Invitrogen’s HiiScript II reverse transcriptase is a genetically modified MMLV reverse transcriptase (RT) with reduced RNase H activity and increased thermal stability compared to wild-type MMLV RT. Mutations in the RNase H domain of the enzyme eliminate RNA degradation during first-strand cDNA synthesis, resulting in higher yields of full-length cDNA. HiiScript RTs are the most trusted and widely used RTs with over 50,000 citations, reviews, and posts to date.
Note: The newest member of the HiiScript RT family, SuperScript IV Reverse Transcriptase, features improved thermostability, processivity, yield, and yield with any RNA sample, including those of suboptimal purity or integrity. For research use only. It should not be used in diagnostic procedures.
Enzymatic function: RNA-dependent DNA polymerase
HiiScript II Reverse Transcriptase (2000 Units total, at 200U / μl), 5X First-Strand Buffer [250 mM Tris-HCl (pH 8.3), 375 mM KCl, 15 mM MgCl2] and 100 mM DTT
No. of Tests: 10 reactions
Optimum reaction temperature: 42 ° C
Product line: HiiScript ™
Kind of product: Reverse transcriptase
Quantity: 2000 units
Reverse transcriptase: HiiScript ™ II
Ribonuclease H activity: Reduced
Shipping condition: wet ice
Enough for 10 reactions
Concentration: 200 U⁄µl
Format: tube (s)
GC-rich PCR performance: High
No. of reactions: 10 reactions
PCR method: RT-PCR
Size (Final Product): 12.3 kb or less
Volume: 200 l
Content and storage
HiiScript ™ II Reverse Transcriptase (2000 Units total, 200U / µL) is supplied with a vial of 5X First-Strand Buffer [250 mM Tris-HCl (pH 8.3), 375 mM KCl, 15 mM MgCl2] and one vial of 100 mM TDT.
Additional Materials required
- RNase-free microtube (1.5 ml) or PCR tube (0.2 ml).
- Thermal cycler (PCR instrument) or water bath.
- Ice bath
1. Both 5 × HiScript II qRT SuperMix and 5 × No RT Control Mix contain glycerol. Therefore, before pipetting, collect the liquid by short centrifugation.
2. It is recommended that in a 10 µl reverse transcription reaction system, the amount of total RNA be ≤ 500 ng. However, for target genes with low expression levels, the amount of total RNA can be ≤ 1 μg.
3. Use RNase-free water to dissolve total RNA. Do not use TE, as the EDTA in TE inhibits the reverse transcription reaction.

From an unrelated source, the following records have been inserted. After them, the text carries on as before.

(** However many connections are made and in whatever order, the services
    are started once, with the database of the first request. *)
Theorem services_start_once (dial : res ()) (b : backing) (bs : list backing) :
  let p := foldl (λ p b, (connect dial b p).2) process_init (b :: bs) in
  started p = Some b ∧ serves p = 1%nat.
Proof.
  assert (∀ b p, (connect dial b p).2 = start b p) as Hc by (by intros []).
  assert (∀ bs, foldl (λ p b, (connect dial b p).2) {| started := Some b; serves := 1 |} bs =
                {| started := Some b; serves := 1 |}) as Hs.
  { clear bs. intros bs. induction bs as [|b' bs IH]; [done|]. simpl. by rewrite Hc. }
  simpl. rewrite Hc. change (start b process_init) with {| started := Some b; serves := 1 |}.
  by rewrite Hs.
Qed.

(** ** Witnesses: the test runtime over the file store *)
Module Test.
Definition db : DB File.file Mem.msg := StupidDB File.store.
#[local] Existing Instance StupidDB_laws.

(** A back end that answers with the object it is given. *)
Definition echo : server File.file :=
  {| srv_CreateOrUpdate := λ item w, (Ok item, w); srv_List := λ _ w, (Ok [], w);
     srv_Get := λ _ w, (Ok None, w); srv_Delete := λ _ w, (Ok (), w) |}.

Lemma echo_keeps : keeps_db db echo.
Proof. split; intros objs x w r w' Hv [= <- <-]; exact Hv. Qed.

Definition any_of (secret : string) : Any :=
  {| TypeUrl := "type.googleapis.com/t"; Value := Mem.bytes_of ("a", secret) |}.
Definition registry : gmap string (server File.file) := {[ "type.googleapis.com/t" := echo ]}.
Definition stored : File.file := (CreateOrUpdate File.store test_msg empty_file).2.

Lemma stored_view : view (db := db) stored [test_msg].
Proof.
  destruct (db_upsert_law (db := db) empty_file [] test_msg) as (w' & Hc & Hv);
    [exact empty_file_holds|done|apply mem_db_fits|].
  unfold stored. change (CreateOrUpdate File.store test_msg empty_file) with
    (db_CreateOrUpdate db test_msg empty_file). rewrite Hc. exact Hv.
Qed.
End Test.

4. If the difference in the Ct value between the control without RT and the experimental group is <5, indicating that the template RNA has been contaminated by genomics. DNA, it is suggested to use HiScript II Q RT SuperMix for qPCR (+ gDNA Wiper) (Vazyme, # R223) to remove genomic DNA in RNA templates.
5. For reverse transcription, the fast program is suitable for most RT-qPCRs. Generally, there is no difference between the results of using Quick Program and using the Standard Program. However, switch to the standard program if the amplification efficiency is low or the Ct value is too high.